◆ **THE PROBLEM**
Word for word, restate the entries below from their first line through the line that contains "intros Hs. unfold".

◆ **SUPPLIED MATERIAL**
Lemma arrives_path method segs server ct body :
  Forall (fun s => plain_id s = true) segs ->
  arrives server (mkCliRequest method (server +:+ path_of segs) ct body) = served method segs.
Proof using Type.
  intros Hs. unfold arrives. cbn [cr_URL cr_Method]. rewrite trim_prefix_app.
  rewrite (cp_mux_path _ segs None); [done|done|]. cbn [in_Target]. by rewrite app_empty_r.
Qed.

Lemma arrives_query segs server ns labels :
  Forall (fun s => plain_id s = true) segs ->
  exists q i, (forall k, Values_All q k = Values_All (query_values order ns labels) k) /\
  arrives server (mkCliRequest "GET" (server +:+ path_of segs +:+ buildQuery order ns labels) None None) =
    match dispatch_plain cp_routes "GET" segs with
    | Some (entry, vals) => entry i vals q
    | None => NoRoute
    end.
Proof using Type.
  intros Hs. exists (served_query (buildQuery order ns labels)).
  exists (mkIncoming "GET" (path_of segs +:+ buildQuery order ns labels) None None
            (mkHeartbeat 0 zeroCapacity) None None).
  split; [apply served_query_all|]. unfold arrives. cbn [cr_URL cr_Method]. rewrite trim_prefix_app.
  unfold served_query. destruct (buildQuery_shape order ns labels) as [[-> _]| ->].
  - rewrite (cp_mux_path _ segs None); [done|done|done].
  - rewrite (cp_mux_path _ segs (Some (Encode (query_values order ns labels)))); done.
Qed.

(** A request for a path, and what follows it. *)
Lemma reach_get {A} path segs r hs (out : Reply A) (k : A -> cmd unit) :
  path = path_of segs -> Forall (fun s => plain_id s = true) segs -> served "GET" segs = ToHandler r ->
  (exists reqs, (forall x, sends reqs (k x)) /\
     forall server, arrives server <$> reqs server = ToHandler <$> hs) ->
  reaches (exit_bind (getJSON path out) k) (r :: hs).
Proof using Type.
  intros -> Hs Hd (reqs & Hk & Ha). eexists. split.
  - apply sends_bind; [apply sends_getJSON|exact Hk].
  - intros server. cbn [GET app fmap list_fmap]. rewrite arrives_path, Hd by done. f_equal. apply Ha.
Qed.

Lemma follow_nothing {A} (k : A -> cmd unit) :
  (forall x, sends (fun _ => []) (k x)) ->
  exists reqs, (forall x, sends reqs (k x)) /\
    forall server, arrives server <$> reqs server = ToHandler <$> ([] : list Request).
Proof using Type. intros Hk. by exists (fun _ => []). Qed.

Lemma follow_get {A} path segs r (k : A -> cmd unit) :
  path = path_of segs -> Forall (fun s => plain_id s = true) segs -> served "GET" segs = ToHandler r ->
  (forall x, sends (GET path) (k x)) ->
  exists reqs, (forall x, sends reqs (k x)) /\
    forall server, arrives server <$> reqs server = ToHandler <$> [r].
Proof using Type.
  intros -> Hs Hd Hk. exists (GET (path_of segs)). split; [done|].
  intros server. cbn [GET fmap list_fmap]. by rewrite arrives_path, Hd.
Qed.

Lemma reach_list {A} path segs ns labels (f : gmap string (list string) -> Request) (out : Reply A)
    (k : A -> cmd unit) :
  path = path_of segs -> Forall (fun s => plain_id s = true) segs ->
  (forall i q, match dispatch_plain cp_routes "GET" segs with
   | Some (entry, vals) => entry i vals q
   | None => NoRoute
   end = ToHandler (f q)) ->
  (forall q q', (forall k, Values_All q k = Values_All q' k) -> f q = f q') ->
  (forall x, sends (fun _ => []) (k x)) ->
  reaches (exit_bind (getJSON (path +:+ buildQuery order ns labels) out) k) [f (query_values order ns labels)].
Proof using Type.
  intros -> Hs Hd Hf Hk. eexists. split.
  - apply sends_quiet; [apply sends_getJSON|done].
  - intros server. cbn [GET app fmap list_fmap]. destruct (arrives_query segs server ns labels Hs) as (q & i & Hq & ->).
    by rewrite Hd, (Hf q _ Hq).
Qed.

Lemma reach_do method path segs r want (k : unit -> cmd unit) :
  path = path_of segs -> Forall (fun s => plain_id s = true) segs -> served method segs = ToHandler r ->
  (forall x, sends (fun _ => []) (k x)) ->
  reaches (exit_bind (doRequest method path want) k) [r].
Proof using Type.
  intros -> Hs Hd Hk. eexists. split.
  - apply sends_quiet; [apply sends_doRequest|done].
  - intros server. cbn [GET app fmap list_fmap]. by rewrite arrives_path, Hd.
Qed.
(** [openBolt]: whether [state.NewBoltStore] succeeds; [inr]: the exit status. *)
Definition control_plane_main (env : Env) (openBolt : string -> bool) : ControlPlanePlan + Z :=
  let cfg := LoadControlPlane env in
  let plan store := mkControlPlanePlan store (NewLogger (cp_LogLevel cfg) (cp_LogFormat cfg)) (cp_SchedulerInterval cfg)
    (cp_ReconcileInterval cfg, cp_HeartbeatTimeout cfg) (":" +:+ itoa (cp_Port cfg)) (cp_ShutdownTimeout cfg) in
  if negb (String.eqb (cp_DBPath cfg) EmptyString) then
    if openBolt (cp_DBPath cfg) then inl (plan (UseBolt (cp_DBPath cfg))) else inr 1%Z
  else inl (plan UseMemory).

(** ** Properties *)

(** A variable that is not set or does not parse counts for nothing. *)
Definition effective {A} (parse : string -> option A) (v : string) : option A :=
  if String.eqb v EmptyString then None else parse v.

Lemma env_parsed_spec {A} (parse : string -> option A) env key def :
  env_parsed parse env key def = default def (effective parse (env key)).
Proof. unfold env_parsed, effective. by destruct (String.eqb (env key) EmptyString). Qed.

Lemma Atoi_range s n : Atoi s = Some n -> in_int64 n.
Proof.
  unfold Atoi, in_int64. intros HA. repeat case_match; simplify_eq/=; lia.
Qed.


Lemma duration_terms_range fuel s d v :
  (0 <= d)%Z -> duration_terms fuel s d = Some v -> (0 <= v)%Z.
Proof.
  revert s d. induction fuel as [|fuel IH]; intros s d Hd Hv; [done|]. cbn [duration_terms] in Hv.
  destruct (String.eqb s EmptyString); [by simplify_eq|]. destruct (duration_term s) as [[x rest]|]; [|done].
  cbv zeta in Hv. destruct (2 ^ 63 <? _)%Z; [done|]. eapply IH; [|exact Hv]. apply uint64_wrap_range.
Qed.

Lemma ParseDuration_range s d : ParseDuration s = Some d -> in_int64 d.
Proof.
  unfold ParseDuration. destruct (match s with EmptyString => _ | String _ _ => _ end) as [neg body].
  destruct (String.eqb body "0"); [intros [= <-]; done|]. destruct (String.eqb body EmptyString); [done|].
  destruct (duration_terms _ body 0) as [v|] eqn:Hv; [|done]. apply duration_terms_range in Hv; [|done].
  destruct neg; [intros [= <-]; apply int64_wrap_range|].
  destruct (Z.ltb_spec max_int64 v); [done|]. intros [= <-]. unfold in_int64, min_int64. lia.
Qed.

Lemma env_parsed_range {A} (parse : string -> option A) (P : A -> Prop) env key def :
  (forall s x, parse s = Some x -> P x) -> P def -> P (env_parsed parse env key def).
Proof.
  intros Hp Hd. rewrite env_parsed_spec. unfold effective. destruct (String.eqb _ _); [done|]. cbn.
  destruct (parse (env key)) eqn:E; [by eapply Hp|done].
Qed.

Lemma envInt_range env key def : in_int64 def -> in_int64 (envInt env key def).
Proof. apply env_parsed_range, Atoi_range. Qed.
Lemma envDuration_range env key def : in_int64 def -> in_int64 (envDuration env key def).
Proof. apply env_parsed_range, ParseDuration_range. Qed.

(** An interval with a positive default fails to be positive only when the
    variable says so. *)
Lemma env_duration_bad env key def :
  (0 < def)%Z ->
  (0 <? envDuration env key def)%Z = false <->
  exists d, effective ParseDuration (env key) = Some d /\ (d <= 0)%Z.
Proof.
  intros Hd. unfold envDuration. rewrite env_parsed_spec, Z.ltb_ge.
  destruct (effective ParseDuration (env key)) as [d|]; cbn; naive_solver lia.
Qed.

Lemma ticker_settings env k1 k2 d1 d2 :
  (0 < d1)%Z -> (0 < d2)%Z ->
  ((0 <? envDuration env k1 d1) && (0 <? envDuration env k2 d2))%Z = false <->
  exists key d, key ∈ [k1; k2] /\ effective ParseDuration (env key) = Some d /\ (d <= 0)%Z.
Proof.
  intros H1 H2. rewrite andb_false_iff, !env_duration_bad by done. split.
  - intros [(d & ? & ?)|(d & ? & ?)]; [exists k1, d|exists k2, d]; split_and!; set_solver.
  - intros (key & d & Hk & ? & ?). apply elem_of_cons in Hk as [->|Hk]; [left|right]; [eauto|].
    apply list_elem_of_singleton in Hk as ->. eauto.
Qed.


(** *** The command line of the orchestrator *)

(** A flag as it is given: nothing, or its text. *)
Definition given (name : string) (v : option string) : list string :=
  match v with Some v => [String "-" name; v] | None => [] end.

(** Names that are not mistaken for other syntax. *)
Definition flag_name (name : string) : bool :=
  match name with String c _ => negb (is_char c "-") && negb (Http.has_char "=" name) | EmptyString => false end.
(* ===== verification/ProxyMetered.v ===== *)
(** * reverse-proxy-load-balancer: the metrics of the running proxy

    The system of ProxyHandlerProperties with its registry: every call a request
    or the health checker makes on it is logged in the order of execution. *)

From S2P Require Import Prelude GoText Proxy ProxyProperties ProxyHandler ProxyHandlerProperties ProxyMetrics ProxyMetricsProperties.
From Stdlib Require Import ZArith Lia Ascii SpecFloat.
From stdpp Require Import base gmap strings list.
Local Open Scope go_scope.

Section Metered.
Context `{UrlLib} {S : Type} `{!Balancer S}.

(** What happens, as far as the metrics are concerned: an operation of a
    request, and a call of [onStatusChange]. *)
Inductive Event := EvOp (o : Obs) | EvHealth (name : string) (healthy : bool).

Definition ev_calls (ev : Event) : list MCall :=
  match ev with
  | EvOp (Ob (EPxMetric c) _) => [Handler c]
  | EvOp _ => []
  | EvHealth name healthy => [Health name healthy]
  end.
Definition calls_of (log : list Event) : list MCall := log ≫= ev_calls.

Definition probe_events (checker : Checker) (probe : nat * option Z) (w : PxWorld (S := S)) : list Event :=
  match pv_heap (px_prov w) !! probe.1 with
  | Some b => let '(_, _, (name, alive)) := check checker probe.2 (px_counts w) b in [EvHealth name alive]
  | None => []
  end.

Abbreviation MConfig := (list (prog PxE unit * list Obs) * PxWorld (S := S) * list Event)%type (only parsing).

Inductive mstep (checker : Checker) (maxRetries : Z) : MConfig -> MConfig -> Prop :=
| ms_request r ts w log :
    mstep checker maxRetries (ts, w, log) (ts ++ [(ServeHTTP maxRetries r, [])], w, log)
| ms_op i X (e : PxE X) k h ts w log x w' : ts !! i = Some (Vis e k, h) -> px_rel X e w x w' ->
    mstep checker maxRetries (ts, w, log) (<[i := (k x, h ++ [Ob e x])]> ts, w', log ++ [EvOp (Ob e x)])
| ms_check probe ts w log :
    let st := check_at checker (px_counts w, pv_heap (px_prov w)) probe in
    mstep checker maxRetries (ts, w, log) (ts, with_heap st.2 st.1 w, log ++ probe_events checker probe w)
| ms_refresh fetched ts w log :
    mstep checker maxRetries (ts, w, log)
      (ts, mkPxWorld (refresh fetched (px_prov w)) (px_bal w) (px_counts w), log).

Definition msteps (checker : Checker) (maxRetries : Z) : MConfig -> MConfig -> Prop := rtc (mstep checker maxRetries).

(** ** Counting

    [k] chooses the counter: requests ([false]) or errors ([true]). *)

Definition counter (k : bool) (b : Backend) : Z := if k then b_totalErrs b else b_totalReqs b.

Definition one_if (P : Prop) `{Decision P} : Z := if decide P then 1 else 0.

(** An operation adds to the counter of the backend at a location [P]. *)
Definition bumps (k : bool) (P : nat -> Prop) `{forall l, Decision (P l)} (o : Obs) : Z :=
  match o with
  | Ob (EIncRequests l) _ => if k then 0 else one_if (P l)
  | Ob (EIncErrors l) _ => if k then one_if (P l) else 0
  | _ => 0
  end.
(* ===== verification/Middleware.v ===== *)
(** * Request middleware of the control plane and of the job orchestrator

    middleware.go and server.go of both programs: the request ID, the recovery
    from panics and the access log, stacked as [NewRouter] stacks them around an
    arbitrary handler.  A handler is a program over the operations of its
    response writer whose result says whether it panicked.  The response is what
    net/http makes of the calls: the first status counts, a body without a status
    is a 200, headers set after the status are ignored. *)

From S2P Require Import Prelude GoText GoFormat.
From Stdlib Require Import ZArith Lia.
From stdpp Require Import base gmap strings list.
Local Open Scope go_scope.

(** ** The response writer *)

Inductive RwCall := HeaderSet (key value : string) | WriteHeader (code : Z) | Write (data : string).

(** A line of the structured log. *)
Inductive LogLine :=
| AccessLine (method path : string) (status : Z) (duration_ms : Z) (request_id : option string)
| PanicLine.

Inductive RwE : Type -> Type :=
| ERw (c : RwCall) : RwE unit
| ELog (l : LogLine) : RwE unit
| ETime : RwE Time
| ERandom (n : nat) : RwE (option (list byte)).

(** [true]: the handler panicked. *)
Definition Handler : Type := prog RwE bool.

Definition set_header (k v : string) : prog RwE unit := call (ERw (HeaderSet k v)).
Definition write_header (code : Z) : prog RwE unit := call (ERw (WriteHeader code)).

(** The body of a [writeJSONError]. *)
Definition error_json (msg : string) : string :=
  "{" +:+ Quote "error" +:+ ":" +:+ Quote msg +:+ "}" +:+ String (Ascii.ascii_of_nat 10) EmptyString.

Definition writeJSONError (status : Z) (msg : string) : prog RwE unit :=
  _ ← set_header "Content-Type" "application/json";
  _ ← write_header status;
  call (ERw (Write (error_json msg))).

(** ** Middleware *)

(** The [statusRecorder] around the response writer: it remembers the last code
    passed to [WriteHeader]. *)
Fixpoint statusRecorder {A} (p : prog RwE A) (status : Z) : prog RwE (A * Z) :=
  match p with
  | Ret a => Ret (a, status)
  | Vis e k =>
      Vis e (fun x => statusRecorder (k x) (match e with ERw (WriteHeader code) => code | _ => status end))
  end.

(** [d.Milliseconds()] *)
Definition Milliseconds (d : Duration) : Z := Z.quot d Millisecond.

(** A panic unwinds through it: nothing is logged. *)
Definition loggingMiddleware (method path : string) (id : option string) (next : Handler) : Handler :=
  start ← call ETime;
  '(panicked, status) ← statusRecorder next StatusOK;
  if panicked : bool then Ret true
  else
    finish ← call ETime;
    _ ← call (ELog (AccessLine method path status (Milliseconds (Sub finish start)) id));
    Ret false.

Definition recoveryMiddleware (next : Handler) : Handler :=
  panicked ← next;
  if panicked : bool then
    _ ← call (ELog PanicLine);
    _ ← writeJSONError StatusInternalServerError "internal server error";
    Ret false
  else Ret false.

Definition generateRequestID : prog RwE string :=
  r ← call (ERandom 4);
  Ret (match r with None => "unknown" | Some b => EncodeToString b end).

(** [next] reads the ID from the request's context. *)
Definition requestIDMiddleware (next : string -> Handler) : Handler :=
  id ← generateRequestID;
  _ ← set_header "X-Request-ID" id;
  next id.

(** The control plane: [requestIDMiddleware(recoveryMiddleware(loggingMiddleware(mux)))]. *)
Definition cp_stack (method path : string) (mux : string -> Handler) : Handler :=
  requestIDMiddleware (fun id => recoveryMiddleware (loggingMiddleware method path (Some id) (mux id))).

(** *** The job orchestrator's own: no request IDs *)

Definition orchestrator_logging (method path : string) (next : Handler) : Handler :=
  start ← call ETime;
  '(panicked, status) ← statusRecorder next StatusOK;
  if panicked : bool then Ret true
  else
    finish ← call ETime;
    _ ← call (ELog (AccessLine method path status (Milliseconds (Sub finish start)) None));
    Ret false.

Definition orchestrator_recovery (next : Handler) : Handler :=
  panicked ← next;
  if panicked : bool then
    _ ← call (ELog PanicLine);
    _ ← writeJSONError StatusInternalServerError "internal server error";
    Ret false
  else Ret false.

(** [recoveryMiddleware(loggingMiddleware(r))] *)
Definition orchestrator_stack (method path : string) (router : Handler) : Handler :=
  orchestrator_recovery (orchestrator_logging method path router).

(** ** What is sent and logged *)

Record RwWorld := mkRwWorld { rw_calls : list RwCall; rw_log : list LogLine; rw_clock : Time }.

Definition rw_rel X (e : RwE X) : RwWorld -> X -> RwWorld -> Prop :=
  match e in RwE X return RwWorld -> X -> RwWorld -> Prop with
  | ERw c => fun w _ w' => w' = mkRwWorld (rw_calls w ++ [c]) (rw_log w) (rw_clock w)
  | ELog l => fun w _ w' => w' = mkRwWorld (rw_calls w) (rw_log w ++ [l]) (rw_clock w)
  | ETime => fun w t w' => (rw_clock w <= t)%Z /\ w' = mkRwWorld (rw_calls w) (rw_log w) t
  | ERandom n => fun w r w' => w' = w /\ forall bs, r = Some bs -> length bs = n
  end.

(** The code of the response: informational codes do not end it. *)
Definition final_code (c : Z) : bool := negb ((100 <=? c) && (c <? 200) && negb (c =? 101))%Z.

Fixpoint sent_status (calls : list RwCall) : Z :=
  match calls with
  | [] => StatusOK                       (* nothing written: 200 with no body *)
  | WriteHeader c :: calls => if final_code c then c else sent_status calls
  | Write _ :: _ => StatusOK
  | HeaderSet _ _ :: calls => sent_status calls
  end.

(** The headers sent: those set before the status or the body. *)
Fixpoint sent_headers (calls : list RwCall) (h : gmap string string) : gmap string string :=
  match calls with
  | [] => h
  | WriteHeader c :: calls => if final_code c then h else sent_headers calls h
  | Write _ :: _ => h
  | HeaderSet k v :: calls => sent_headers calls (<[k := v]> h)
  end.

Fixpoint sent_body (calls : list RwCall) : string :=
  match calls with
  | [] => EmptyString
  | Write d :: calls => d +:+ sent_body calls
  | _ :: calls => sent_body calls
  end.

(** What the recorder remembers. *)
Fixpoint recorded (calls : list RwCall) (status : Z) : Z :=
  match calls with
  | [] => status
  | WriteHeader c :: calls => recorded calls c
  | _ :: calls => recorded calls status
  end.

Definition opened (calls : list RwCall) : bool :=
  existsb (fun c => match c with WriteHeader c => final_code c | Write _ => true | HeaderSet _ _ => false end) calls.

(** A handler that sets its status once, before the body. *)
Fixpoint orderly (calls : list RwCall) : bool :=
  match calls with
  | [] => true
  | WriteHeader c :: calls => final_code c && forallb (fun c => match c with WriteHeader _ => false | _ => true end) calls
  | Write _ :: calls => forallb (fun c => match c with WriteHeader _ => false | _ => true end) calls
  | HeaderSet _ _ :: calls => orderly calls
  end.

(** ** Properties *)

Lemma runs_bind_inv {A B} (p : prog RwE A) (f : A -> prog RwE B) w b w2 :
  runs rw_rel (p ≫= f) w b w2 -> exists a w1, runs rw_rel p w a w1 /\ runs rw_rel (f a) w1 b w2.
Proof.
  revert w. induction p as [a|X e k IH]; intros w; cbn; [eauto|].
  intros (x & w1 & HR & Hr). destruct (IH x w1 Hr) as (a & w3 & ? & ?). exists a, w3. eauto.
Qed.

(** A program adds to the calls made on its writer. *)
Lemma runs_calls {A} (p : prog RwE A) w a w' :
  runs rw_rel p w a w' -> exists cs, rw_calls w' = rw_calls w ++ cs.
Proof.
  revert w. induction p as [b|X e k IH]; intros w; cbn; [intros [_ ->]; exists []; by rewrite app_nil_r|].
  intros (x & w1 & HR & Hr). destruct (IH x w1 Hr) as [cs Hcs]. rewrite Hcs.
  destruct e; cbn in HR; destruct_and?; subst w1; cbn [rw_calls]; rewrite <- ?app_assoc; eauto.
Qed.

(** The recorder changes nothing, and remembers the last code. *)
Lemma statusRecorder_runs {A} (p : prog RwE A) s w a st w' :
  runs rw_rel (statusRecorder p s) w (a, st) w' ->
  exists cs, runs rw_rel p w a w' /\ rw_calls w' = rw_calls w ++ cs /\ st = recorded cs s.
Proof.
  revert s w. induction p as [b|X e k IH]; intros s w; cbn.
  - intros [[= -> ->] ->]. exists []. by rewrite app_nil_r.
  - intros (x & w1 & HR & Hr). destruct (IH x _ w1 Hr) as (cs & Hp & Hcs & ->).
    destruct e as [c|l| |n]; cbn in HR; destruct_and?; subst; cbn [rw_calls] in Hcs.
    1: { exists (c :: cs). split_and!; [by eexists _, _|by rewrite Hcs, <- app_assoc|by destruct c]. }
    all: exists cs; split_and!; [|done|done]; eexists _, _; split; [|exact Hp]; cbn; eauto.
Qed.

Lemma recorded_none cs s :
  forallb (fun c => match c with WriteHeader _ => false | _ => true end) cs = true -> recorded cs s = s.
Proof. revert s. induction cs as [|[]]; cbn; naive_solver. Qed.

(** The recorder is right about an orderly handler. *)
Lemma orderly_recorded cs : orderly cs = true -> recorded cs StatusOK = sent_status cs.
Proof.
  induction cs as [|[k v|c|d] cs IH]; cbn; [done|done| |].
  - intros [-> Hc]%andb_prop. by apply recorded_none.
  - apply recorded_none.
Qed.

Lemma sent_status_app cs cs' : opened cs = true -> sent_status (cs ++ cs') = sent_status cs.
Proof.
  induction cs as [|[k v|c|d] cs IH]; cbn; [done|done| |done]. destruct (final_code c); [done|exact IH].
Qed.

Lemma sent_status_closed cs cs' : opened cs = false -> sent_status (cs ++ cs') = sent_status cs'.
Proof.
  induction cs as [|[k v|c|d] cs IH]; cbn; [done|done| |done]. destruct (final_code c); [done|exact IH].
Qed.

Lemma sent_headers_app cs cs' h :
  sent_headers (cs ++ cs') h = if opened cs then sent_headers cs h else sent_headers cs' (sent_headers cs h).
Proof.
  revert h. induction cs as [|[k v|c|d] cs IH]; intros h; cbn; [done|apply IH| |done].
  destruct (final_code c); [done|]. cbn. apply IH.
Qed.

Lemma sent_body_app cs cs' : sent_body (cs ++ cs') = sent_body cs +:+ sent_body cs'.
Proof.
  induction cs as [|[k v|c|d] cs IH]; cbn; [done|done|done|]. rewrite IH.
  induction d as [|ch d IHd]; [done|]. exact (f_equal (String ch) IHd).
Qed.

(** What the stack around a handler adds. *)
Record stacked (method path : string) (id : option string) (pre : list RwCall) (panicked : bool)
    (w1 w' : RwWorld) : Prop := {
  sk_quiet : panicked = false -> rw_calls w' = rw_calls w1 /\
    exists cs ms, rw_calls w1 = pre ++ cs /\ rw_log w' = rw_log w1 ++ [AccessLine method path (recorded cs StatusOK) ms id];
  sk_panic : panicked = true ->
    rw_calls w' = rw_calls w1 ++ [HeaderSet "Content-Type" "application/json"; WriteHeader StatusInternalServerError;
      Write (error_json "internal server error")] /\
    rw_log w' = rw_log w1 ++ [PanicLine] }.

Lemma recovered_stack method path id (p : Handler) w a w' :
  runs rw_rel (recoveryMiddleware (loggingMiddleware method path id p)) w a w' ->
  a = false /\ exists panicked w1 t, runs rw_rel p (mkRwWorld (rw_calls w) (rw_log w) t) panicked w1 /\
    stacked method path id (rw_calls w) panicked w1 w'.
Proof.
  intros (panicked & w2 & Hl & Hr)%runs_bind_inv.
  cbn in Hl. destruct Hl as (t & w0 & [_ ->] & ([pan st] & w1 & Hp & Hl)%runs_bind_inv).
  apply statusRecorder_runs in Hp as (cs & Hp & Hcs & ->). destruct pan.
  - cbn in Hl. destruct Hl as [-> ->]. cbn in Hr. destruct Hr as (? & ? & -> & ? & ? & -> & ? & ? & -> & ? & ? & -> & -> & ->).
    split; [done|]. exists true, w1, t. split; [done|]. split; [done|]. intros _. cbn. by rewrite <- !app_assoc.
  - cbn in Hl. destruct Hl as (t' & ? & [_ ->] & ? & ? & -> & -> & ->). cbn in Hr. destruct Hr as [-> ->].
    split; [done|]. exists false, w1, t. split; [done|]. split; [|done]. intros _. cbn. split; [done|].
    cbn in Hcs. eexists cs, _. split; [exact Hcs|reflexivity].
Qed.

(** The middleware is transparent.  Around any handler, whatever it writes and
    wherever it panics, the control plane's stack returns normally and sends
    exactly one response.  Without a panic it is the handler's own, with the
    X-Request-ID header, and one access line is logged, whose status is the one
    sent if the handler sets its status once and first.  After a panic the
    response is the 500 error if the handler had sent nothing, else keeps the
    status already sent with the error appended to its body; the panic is logged
    and no access line is. *)
Theorem cp_stack_transparent (method path : string) (mux : string -> Handler) (t0 : Time) (a : bool) (w' : RwWorld) :
  runs rw_rel (cp_stack method path mux) (mkRwWorld [] [] t0) a w' ->
  a = false /\ exists id panicked w1 cs t,
    runs rw_rel (mux id) (mkRwWorld [HeaderSet "X-Request-ID" id] [] t) panicked w1 /\
    rw_calls w1 = HeaderSet "X-Request-ID" id :: cs /\
    (id = "unknown" \/ exists bs, length bs = 4 /\ id = EncodeToString bs) /\
    (panicked = false ->
       sent_status (rw_calls w') = sent_status cs /\ sent_body (rw_calls w') = sent_body cs /\
       sent_headers (rw_calls w') ∅ = sent_headers cs {["X-Request-ID" := id]} /\
       exists status ms, rw_log w' = rw_log w1 ++ [AccessLine method path status ms (Some id)] /\
         (orderly cs = true -> status = sent_status (rw_calls w'))) /\
    (panicked = true -> rw_log w' = rw_log w1 ++ [PanicLine] /\
       sent_body (rw_calls w') = sent_body cs +:+ error_json "internal server error" /\
       sent_status (rw_calls w') = if opened cs then sent_status cs else StatusInternalServerError).
Proof.
  intros (id & w2 & Hid & (u & w3 & Hset & Hr)%runs_bind_inv)%runs_bind_inv.
  cbn in Hid. destruct Hid as (r & ? & [-> Hlen] & Hid & ->).
  assert (Hform : id = "unknown" \/ exists bs, length bs = 4 /\ id = EncodeToString bs) by (destruct r; eauto). clear r Hid Hlen.
  cbn in Hset. destruct Hset as (? & ? & -> & _ & ->). cbn [rw_calls rw_log rw_clock app] in Hr.
  destruct (recovered_stack _ _ _ _ _ _ _ Hr) as (-> & panicked & w1 & t & Hp & [Hq Hk]). split; [done|].
  cbn [rw_calls rw_log] in *. exists id, panicked, w1.
  destruct (runs_calls _ _ _ _ Hp) as [cs Hcs]. cbn in Hcs. exists cs, t. split_and!; [exact Hp|exact Hcs|exact Hform| |].
  - intros Hf. destruct (Hq Hf) as (-> & cs' & ms & Hcs' & Hlog). rewrite Hcs in Hcs' |- *. cbn in Hcs'. simplify_eq.
    split_and!; [done|done|done|]. eexists _, ms. split; [exact Hlog|]. intros Ho. by rewrite orderly_recorded.
  - intros Hf. destruct (Hk Hf) as (-> & Hlog). rewrite Hcs. split; [exact Hlog|]. cbn. split.
    + rewrite sent_body_app. done.
    + destruct (opened cs) eqn:Ho; [by apply sent_status_app|by rewrite sent_status_closed].
Qed.

(** A handler that panics after it has sent its status. *)
Definition late_panic (_ : string) : Handler := _ ← write_header StatusOK; _ ← call (ERw (Write "partial")); Ret true.

Definition late_panic_world : RwWorld :=
  mkRwWorld [HeaderSet "X-Request-ID" "unknown"; WriteHeader StatusOK; Write "partial";
    HeaderSet "Content-Type" "application/json"; WriteHeader StatusInternalServerError;
    Write (error_json "internal server error")] [PanicLine] 5.

Lemma cp_stack_transparent_witness :
  runs rw_rel (cp_stack "GET" "/" late_panic) (mkRwWorld [] [] 0) false late_panic_world /\
  sent_status (rw_calls late_panic_world) = StatusOK.
Proof.
  assert (Hr : runs rw_rel (cp_stack "GET" "/" late_panic) (mkRwWorld [] [] 0) false late_panic_world).
  { cbn. exists None. eexists. split; [by split|]. exists tt. eexists. split; [reflexivity|].
    exists 5%Z. eexists. split; [by split|]. do 5 (exists tt; eexists; split; [reflexivity|]).
    exists tt. eexists. split; [reflexivity|]. done. }
  split; [exact Hr|].
  destruct (cp_stack_transparent "GET" "/" late_panic 0 false late_panic_world Hr)
    as (_ & id & panicked & w1 & cs & t & Hp & Hcs & _ & Hq & Hk).
  cbn in Hp. destruct Hp as (? & ? & -> & ? & ? & -> & -> & ->). cbn in Hcs. injection Hcs as <-.
  destruct (Hk eq_refl) as (_ & _ & Hs). exact Hs.
Defined.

◆ **RESULT OF THE TASK**
Lemma arrives_path method segs server ct body :
  Forall (fun s => plain_id s = true) segs ->
  arrives server (mkCliRequest method (server +:+ path_of segs) ct body) = served method segs.
Proof using Type.
  intros Hs. unfold arrives. cbn [cr_URL cr_Method]. rewrite trim_prefix_app.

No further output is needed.